CANDY INNOVATION

A Candy Company is looking to develop new innovations that sit in the ambiguous middle of non-chocolate and chocolate candy, but is this how consumers think about their candies?
DESIGN
To meaningfully innovate in this “in-between” space, our research aims to take a step back to understand how consumers categorize their candy products. We conducted in-home immersions and a large-scale quantitative survey (n=1,860) to map the consumer’s candy categories.
RESEARCH GOALS
Understand how consumers categorize candy products
Identify whitespaces and opportunities for mid-tier premium products along the chocolate and non-chocolate spectrum
Provide guidance for new Candy+ Prototypes to inform development
IN-HOME PANTRY TOURS
Participants to show us where they store their candies at home (on their desk, inside their car, inside pantries, inside their handbags, or inside the knife drawer).
GOAL: Establish a baseline for how participants think about and consume candies.
FINDINGS:
Where people store candies is related to use occasions
Despite to common association with emotional benefits ('mood booster’, ‘make me feel better’), candies play a functional role in people’s lives.
ORGANIC PRODUCT SORT
Participants sort the candies they have at home into smaller groups and on sticky notes, give names to those groups.
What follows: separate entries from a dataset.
(** * anemoi-training: weighted losses and validation plot callbacks

    A shallow embedding of

    - [src/anemoi/training/losses/mse.py]  ([WeightedMSELoss]),
    - [src/anemoi/training/losses/mae.py]  ([WeightedMAELoss]),
    - [src/anemoi/training/diagnostics/callbacks/plotting.py]
      ([ParallelExecutor], [BasePlotCallback] and its subclasses),

    together with the properties of these modules stated in the
    repository's specification.

    Numbers.  A tensor element is either [NaN] or a finite number, and
    finite numbers are exact rationals ([Qc]): rounding, overflow,
    infinities and signed zeros are outside the model.  The only place
    where this shows is division by zero, which IEEE arithmetic sends to
    an infinity or to NaN and which is [NaN] here; the statements whose
    value depends on the normaliser assume that it is not zero. *)

From Stdlib Require Import String Ascii DecimalString.
From Stdlib Require Import List ZArith QArith Qcanon Qcabs Lia Bool.
From Stdlib Require Import Permutation Sorted.
Import ListNotations.

Close Scope Qc_scope.
Close Scope Q_scope.
Open Scope nat_scope.

(* ================================================================== *)
(** * Tensor elements                                                   *)
(* ================================================================== *)

Module Val.

Inductive val : Type :=
| NaN
| Fin (q : Qc).

Definition zero : val := Fin 0%Qc.

Definition Qc_eqb (x y : Qc) : bool := Qeq_bool x y.

Definition isnan (a : val) : bool :=
  match a with NaN => true | Fin _ => false end.

Definition add (a b : val) : val :=
  match a, b with Fin x, Fin y => Fin (x + y)%Qc | _, _ => NaN end.

Definition sub (a b : val) : val :=
  match a, b with Fin x, Fin y => Fin (x - y)%Qc | _, _ => NaN end.

Definition mul (a b : val) : val :=
  match a, b with Fin x, Fin y => Fin (x * y)%Qc | _, _ => NaN end.

Definition div (a b : val) : val :=
  match a, b with
  | Fin x, Fin y => if Qc_eqb y 0%Qc then NaN else Fin (x / y)%Qc
  | _, _ => NaN
  end.

(** [torch.square] and [torch.abs] on one element. *)
Definition square (a : val) : val := mul a a.

Definition abs (a : val) : val :=
  match a with Fin x => Fin (Qcabs x) | NaN => NaN end.

(** IEEE comparisons: any comparison with NaN is false. *)
Definition eqb (a b : val) : bool :=
  match a, b with Fin x, Fin y => Qc_eqb x y | _, _ => false end.

Definition leb (a b : val) : bool :=
  match a, b with Fin x, Fin y => Qle_bool x y | _, _ => false end.

Definition ltb (a b : val) : bool :=
  match a, b with Fin x, Fin y => Qle_bool x y && negb (Qc_eqb x y) | _, _ => false end.

Definition of_nat (n : nat) : val := Fin (Q2Qc (inject_Z (Z.of_nat n))).

(** [a] is no negative number: it is NaN, or a number that is at least
    zero. *)
Definition notneg (a : val) : Prop :=
  match a with NaN => True | Fin q => (0 <= q)%Qc end.

(** NaN read as zero, the way [torch.nansum] reads it. *)
Definition nan_to_zero (a : val) : val :=
  match a with NaN => zero | Fin _ => a end.

(** The reductions of [torch]: [torch.sum], [torch.nansum], [torch.mean],
    [torch.nanmean] over the elements being reduced. *)
Definition sum (l : list val) : val := fold_right add zero l.

Definition nansum (l : list val) : val := sum (map nan_to_zero l).

Definition mean (l : list val) : val := div (sum l) (of_nat (length l)).

Definition nanmean (l : list val) : val :=
  div (nansum l) (of_nat (length (filter (fun a => negb (isnan a)) l))).

End Val.

Import Val.

(* ================================================================== *)
(** * Tensors                                                           *)
(* ================================================================== *)

Module Tensor.

(** A tensor is its shape and its elements in row-major order. *)
Record tensor : Type := mkT { shape : list nat; data : list val }.

Definition numel (sh : list nat) : nat := fold_right Nat.mul 1 sh.

Definition rank (t : tensor) : nat := length (shape t).

Definition wf (t : tensor) : Prop := length (data t) = numel (shape t).

(** Row-major offset of a multi-index. *)
Fixpoint offset (sh ix : list nat) : nat :=
  match sh, ix with
  | _ :: sh', i :: ix' => i * numel sh' + offset sh' ix'
  | _, _ => 0
  end.

(** All multi-indices of a shape, in row-major order. *)
Fixpoint indices (sh : list nat) : list (list nat) :=
  match sh with
  | [] => [[]]
  | n :: sh' => flat_map (fun i => map (cons i) (indices sh')) (seq 0 n)
  end.

(** [valid sh ix]: [ix] addresses an element of a tensor of shape [sh]. *)
Definition valid (sh ix : list nat) : Prop := Forall2 lt ix sh.

Definition get (t : tensor) (ix : list nat) : val :=
  nth (offset (shape t) ix) (data t) NaN.

Definition tabulate (sh : list nat) (f : list nat -> val) : tensor :=
  mkT sh (map f (indices sh)).

(** 0-dimensional tensors and [Tensor.item()]. *)
Definition scalar (a : val) : tensor := mkT [] [a].
Definition item (t : tensor) : val := get t [].

(** Tensors from nested lists, for concrete inputs. *)
Definition of_list1 (l : list val) : tensor := mkT [length l] l.

Definition of_list3 (n v : nat) (l : list (list (list val))) : tensor :=
  mkT [length l; n; v] (concat (map (@concat val) l)).

Definition of_list4 (e n v : nat) (l : list (list (list (list val)))) : tensor :=
  mkT [length l; e; n; v] (concat (map (fun x => concat (map (@concat val) x)) l)).

(** ** Broadcasting *)

(** [torch.broadcast_shapes], on shapes written innermost axis first. *)
Fixpoint broadcast_rev (a b : list nat) : option (list nat) :=
  match a, b with
  | [], _ => Some b
  | _, [] => Some a
  | x :: a', y :: b' =>
      match broadcast_rev a' b' with
      | None => None
      | Some r =>
          if Nat.eqb x y then Some (x :: r)
          else if Nat.eqb x 1 then Some (y :: r)
          else if Nat.eqb y 1 then Some (x :: r)
          else None
      end
  end.

Definition broadcast_shapes (a b : list nat) : option (list nat) :=
  option_map (@rev nat) (broadcast_rev (rev a) (rev b)).

(** [expandable src tgt] (both innermost first): a tensor of shape [src]
    can be expanded to [tgt]: every axis of [src] has the size of the
    axis of [tgt] it is aligned with, or size 1. *)
Fixpoint expandable_rev (src tgt : list nat) : bool :=
  match src, tgt with
  | [], _ => true
  | _ :: _, [] => false
  | x :: s', y :: t' => (Nat.eqb x y || Nat.eqb x 1) && expandable_rev s' t'
  end.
GOAL: To reveal existing mental models around how they classify candies.
FINDINGS: We discovered that consumers categorize their candies by use occasions.
Some examples:
Road Trip Candy
Guilty pleasure
Pick-me-up candy
Desk candy
We probed further on the product attributes that they associate with candies they use for a specific use occasions
CANDY UNBOXING
Participants do a candy unboxing and taste test for 20 new candies that may/may not be familiar to them. In the box, we included a mix of novelty candies, DTC/lesser-known brands, international candies, premium candies, some key flagship products from the client’s portfolio as well as its competitor’s products to anchor as baseline.
GOAL: Understand how participants react to new candy products, observe user language on product attributes and how they associate products with use occasions.
We asked the participants to add them into their existing categories or come up with new categories that may emerge.
STRUCTURED PRODUCT SORTS
We asked participants to sort the products on a spectrum of Chocolate to Non-chocolate, Premium to Non-Premium.
GOAL: Understand what product attributes would make a product more or less premium, more or less chocolatey
QUANT RESEARCH
The qualitative research resulted to a set of most popular use occasions, with their corresponding candy product attributes, using conjoint analysis, we created a perceptual map indicating white space opportunity.
RESULTS
Our study provided product attributes and design guidelines for products that address untapped use occasions. This informed the development of a prototype that is currently being tested and will be launched in the market.